WHAT IS EXPECTED> Scan the records for lines with the word "then", and copy every such line.

[Stored data]
--- START ---
(* ===== verification/TrieStates.v ===== *)
(** Reading the whole state: the export is complete and in order, the sixteen
    state values read back as they were set, a range that starts at a stored
    key stops there, and reading by pages does not end. *)

From stdpp Require Import sorting.
From S2P Require Import Prelude Codec Chain Trie TrieSpec TrieTree TrieInsert TrieDelete TrieFlush TrieRestore TrieRange TrieListing TrieProofs TrieProps.

#[local] Open Scope Z_scope.
#[local] Opaque root entries.

Lemma total_perm l l' : l ≡ₚ l' → total l = total l'.
Proof. induction 1 as [| |[? ?] [? ?] ?|]; simpl in *; lia. Qed.

(** Sorted by one relation, sorted by another that holds between the elements. *)
Lemma StronglySorted_keys (P : list Z → Prop) (R R' : list Z → list Z → Prop) (l : list (list Z * list Z)) : (∀ a, a ∈ l → P a.1) →
  StronglySorted (λ a b, R a.1 b.1) l → (∀ a b, P a → P b → R a b → R' a b) → StronglySorted (λ a b, R' a.1 b.1) l.
Proof.
  intros HP HS HR. induction HS as [|a l HS IH HF]; constructor.
  - apply IH. intros b Hb. apply HP. by right.
  - rewrite Forall_forall in HF |- *. intros b Hb. apply HR; [apply HP; left|apply HP; by right|by apply HF].
Qed.

Section States.
Context `{HashFunction} `{HL : !HashLaws _}.

(** C25. The export of the state lists every committed entry once, in the order
    of the keys, as long as nothing is stored under the zero key and all
    entries together stay below four gigabytes. *)
Theorem state_export (σ : Store) (t : MerkleTree) (m : kvmap) : holds σ t m → m !! zeros 32 = None → total (map_to_list m) < 2 ^ 32 - 1 →
  ∃ l, GetAllKeyValues t σ = Ok ((λ kv, (take 31 kv.1, kv.2)) <$> l) ∧ l ≡ₚ map_to_list m ∧ StronglySorted (λ a b, CompareKeys a.1 b.1 = -1) l.
Proof using HL.
  intros HH EZ HT. pose proof (holds_keys _ _ _ HH) as HK. exists (listing 0 m). split_and!.
  - unfold GetAllKeyValues. destruct (range_absent σ t m (zeros 31) (replicate 31 255) (2 ^ 32 - 1) HH) as (b & E).
    + apply Forall_replicate. unfold is_byte. lia.
    + exact EZ.
    + rewrite E, visit_all; [done|lia|lia|]. rewrite (total_perm (listing 0 m) (map_to_list m)) by (by apply listing_perm). lia.
  - by apply listing_perm.
  - eapply (StronglySorted_keys (λ k, is_Some (m !! k)) before (λ a b, CompareKeys a b = -1)); [|exact (listing_sorted 257 0 m eq_refl ltac:(lia) (prefixed_0 m HK))|].
    + intros [k v] Hkv. apply (listing_elem 257) in Hkv; [by eexists|done|lia|by apply prefixed_0].
    + intros a b Ha Hb. by apply before_compare; apply HK.
Qed.

(** C39. Reading by pages never ends: a start that is not stored is ignored, so
    that the page after the first is the first again. *)
Theorem pages_never_end (σ : Store) (t : MerkleTree) (m : kvmap) (size : Z) (k v next : list Z) : let mx := if size =? 0 then 1024 else size in
  holds σ t m → m !! zeros 32 = None → last (foldl (visit mx) ([], 0) (listing 0 m)).1 = Some (k, v) → incrementKey k = Some next →
  Forall is_byte next → m !! resize 32 0 next = None → ∀ fuel, GetAllKeyValuesPaged fuel size t σ = Err OutOfFuel.
Proof using HL.
  intros mx HH EZ EL EI HB EN fuel. unfold GetAllKeyValuesPaged. set (it := GetStatePageIterator size).
  assert (done_ it = false ∧ pageSize it = mx ∧ Forall is_byte (nextKey it) ∧ m !! resize 32 0 (nextKey it) = None) as Hit.
  { split_and!; [done|done| |exact EZ]. apply Forall_replicate. unfold is_byte. lia. }
  clearbody it. generalize (@nil (list Z * list Z)) as all. revert it Hit. induction fuel as [|fuel IH]; intros it (ED & EP & HBi & ENi) all; [done|].
  cbn [pages_loop]. rewrite (Next_absent σ t m it k v next) by (done || by rewrite EP). cbn [mbind res_bind]. apply IH. cbn. by rewrite EP.
Qed.

(** A range that starts at a stored key holds that key alone, whatever its
    end and its size. *)
Theorem range_stops_at_start (σ : Store) (t : MerkleTree) (m : kvmap) (start stop v : list Z) (mx : Z) : holds σ t m → Forall is_byte start →
  m !! resize 32 0 start = Some v → 0 < mx → CompareKeys (resize 32 0 stop) (resize 32 0 start) = 1 →
  ∃ boundary, GetStateByRange start stop mx t σ = Ok ([(take 31 (resize 32 0 start), v)], boundary).
Proof using HL.
  intros HH HB ES Hmx HC. destruct (range_stored σ t m start stop v mx HH HB ES Hmx) as (b & E). exists b. by rewrite E, HC.
Qed.

(** * The sixteen values *)

Definition read_state (t : MerkleTree) (m : kvmap) (i : Z) : list Z := default [] (view t m !! stateKey i).

Lemma stateKey_bytes i : 0 <= i < 255 → Forall is_byte (stateKey i).
Proof using Type. intros Hi. constructor; [unfold is_byte; lia|]. apply Forall_replicate. unfold is_byte. lia. Qed.

Lemma stateKey_norm i : trieNormalizeKey32 (stateKey i) = stateKey i.
Proof using Type. by apply normalize_32. Qed.

Lemma getStates_ok σ t m idx : holds σ t m → Forall (λ i, 0 <= i < 255) idx → getStates_loop idx t σ = Ok (read_state t m <$> idx).
Proof using HL.
  intros HH. induction 1 as [|i idx Hi _ IH]; [done|]. cbn [getStates_loop]. rewrite (Get_spec σ t m _ HH) by (by apply stateKey_bytes).
  rewrite stateKey_norm. cbn [mbind res_bind]. by rewrite IH.
Qed.

Lemma readStates_ok σ t m idx : holds σ t m → Forall (λ i, 0 <= i < 255) idx → readStates idx t σ = Ok (read_state t m <$> idx).
Proof using HL.
  intros HH. induction 1 as [|i idx Hi _ IH]; [done|]. cbn [readStates]. rewrite (Get_spec σ t m _ HH) by (by apply stateKey_bytes).
  rewrite stateKey_norm. by rewrite IH.
Qed.

Lemma setStates_ok σ m idx : Forall (λ i, 0 <= i < 255) idx → NoDup idx → ∀ t values, holds σ t m → length values = length idx →
  let t' := setStates_loop idx (read_state t m <$> idx) values t in
  holds σ t' m ∧ read_state t' m <$> idx = values ∧ (∀ j, j ∉ idx → read_state t' m j = read_state t m j).
Proof using HL.
  induction 1 as [|i idx Hi HF IH]; intros ND t values HH HLn; [by destruct values|]. destruct values as [|x values]; [done|].
  apply NoDup_cons in ND as [Hni ND]. cbn [fmap list_fmap setStates_loop]. cbv zeta.
  set (t1 := if bool_decide (read_state t m i = x) then t else Insert (stateKey i) x t).
  assert (holds σ t1 m ∧ read_state t1 m i = x ∧ ∀ j, j ≠ i → read_state t1 m j = read_state t m j) as (HH1 & E1 & EO).
  { unfold t1. destruct (bool_decide _) eqn:D; [by apply bool_decide_eq_true in D|].
    destruct (Insert_spec σ t m (stateKey i) x HH (stateKey_bytes i Hi)) as [HI EV]. split; [done|]. unfold read_state. rewrite EV, stateKey_norm.
    split; [by rewrite lookup_insert_eq|]. intros j Hj. rewrite lookup_insert_ne; [done|]. unfold stateKey. intros [= E]. lia. }
  assert (read_state t m <$> idx = read_state t1 m <$> idx) as -> by (apply list_fmap_ext; intros q j Hj; symmetry; apply EO; intros ->; apply Hni; by eapply list_elem_of_lookup_2).
  destruct (IH ND t1 values HH1 ltac:(by injection HLn)) as (HH' & EV' & EO'). split_and!; [done| |].
  - rewrite EO' by done. by rewrite E1, EV'.
  - intros j Hj. rewrite EO', EO; [done|set_solver|set_solver].
Qed.

Lemma setStates_root idx : ∀ olds values t, Root (setStates_loop idx olds values t) = Root t.
Proof using Type.
  induction idx as [|i idx IH]; intros [|o olds] [|x values] t; try done. cbn [setStates_loop]. rewrite IH. by destruct (bool_decide _).
Qed.

Lemma seqZ_small : Forall (λ i, 0 <= i < 255) (seqZ 0 16).
Proof using Type. apply Forall_forall. intros i Hi%elem_of_seqZ. lia. Qed.

(** The sixteen state values read back as they were set, and setting them
    only stages changes. *)
Theorem states_roundtrip (σ : Store) (t : MerkleTree) (m : kvmap) (values : list (list Z)) : holds σ t m → length values = 16%nat →
  ∃ t', SetStates values t σ = Ok t' ∧ Root t' = Root t ∧ holds σ t' m ∧ GetStates t' σ = Ok values.
Proof using HL.
  intros HH HLn. unfold SetStates. rewrite (readStates_ok σ t m _ HH seqZ_small). cbn [mbind res_bind]. eexists. split; [reflexivity|].
  destruct (setStates_ok σ m (seqZ 0 16) seqZ_small (NoDup_seqZ 0 16) t values HH) as (HH' & EV & _); [by rewrite HLn, length_seqZ|].
  split_and!; [apply setStates_root|done|]. unfold GetStates. by rewrite (getStates_ok σ _ m _ HH' seqZ_small), EV.
Qed.

End States.

(** * Concrete runs *)

#[local] Existing Instance poly_hash.
#[local] Existing Instance poly_laws.

Lemma map_2_zero : map_2 !! zeros 32 = None.
Proof. vm_compute. reflexivity. Qed.

Lemma map_2_total : total (map_to_list map_2) < 2 ^ 32 - 1.
Proof. vm_compute. reflexivity. Qed.

(** The theorem at a tree with two keys. *)
Lemma state_export_witness : ∃ l, GetAllKeyValues tree_2 store_2 = Ok ((λ kv, (take 31 kv.1, kv.2)) <$> l) ∧ l ≡ₚ map_to_list map_2 ∧
  StronglySorted (λ a b, CompareKeys a.1 b.1 = -1) l.
Proof. exact (state_export store_2 tree_2 map_2 holds_2 map_2_zero map_2_total). Defined.

(** The last key of the first page and its successor. *)
Definition last_key : list Z := take 31 key_2.
Definition next_key : list Z := 2 :: replicate 29 0 ++ [1].

Lemma map_2_page : last (foldl (visit 1024) ([], 0) (listing 0 map_2)).1 = Some (last_key, [5]).
Proof. vm_compute. reflexivity. Qed.

Lemma next_key_ok : incrementKey last_key = Some next_key.
Proof. vm_compute. reflexivity. Qed.

Lemma next_key_bytes : Forall is_byte next_key.
Proof. apply (bool_decide_unpack (Forall is_byte next_key)). vm_compute. exact I. Qed.

Lemma next_key_absent : map_2 !! resize 32 0 next_key = None.
Proof. vm_compute. reflexivity. Qed.

(** The theorem at the same tree, for a thousand pages. *)
Lemma pages_never_end_witness : GetAllKeyValuesPaged 1000 0 tree_2 store_2 = Err OutOfFuel.
Proof. exact (pages_never_end store_2 tree_2 map_2 0 last_key [5] next_key holds_2 map_2_zero map_2_page next_key_ok next_key_bytes next_key_absent 1000). Defined.

Lemma map_2_start : map_2 !! resize 32 0 key_1 = Some long_value.
Proof. vm_compute. reflexivity. Qed.

Lemma map_2_order : CompareKeys (resize 32 0 key_2) (resize 32 0 key_1) = 1.
Proof. vm_compute. reflexivity. Qed.

(** The theorem at the range of both keys. *)
Lemma range_stops_at_start_witness : ∃ boundary, GetStateByRange key_1 key_2 1024 tree_2 store_2 = Ok ([(take 31 (resize 32 0 key_1), long_value)], boundary).
Proof. exact (range_stops_at_start store_2 tree_2 map_2 key_1 key_2 long_value 1024 holds_2 (key_bytes 1 ltac:(lia)) map_2_start eq_refl map_2_order). Defined.

Definition sample_states : list (list Z) := (λ i, replicate i 7) <$> seq 0 16.

Lemma sample_length : length sample_states = 16%nat.
Proof. vm_compute. reflexivity. Qed.

(** The theorem at values of growing length. *)
Lemma states_roundtrip_witness : ∃ t', SetStates sample_states tree_2 store_2 = Ok t' ∧ GetStates t' store_2 = Ok sample_states.
Proof.
  destruct (states_roundtrip store_2 tree_2 map_2 sample_states holds_2 sample_length) as (t' & E1 & _ & _ & E2). exists t'. exact (conj E1 E2).
Defined.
--- END ---
EXERCISE ANSWER>
Theorem pages_never_end (σ : Store) (t : MerkleTree) (m : kvmap) (size : Z) (k v next : list Z) : let mx := if size =? 0 then 1024 else size in
  set (t1 := if bool_decide (read_state t m i = x) then t else Insert (stateKey i) x t).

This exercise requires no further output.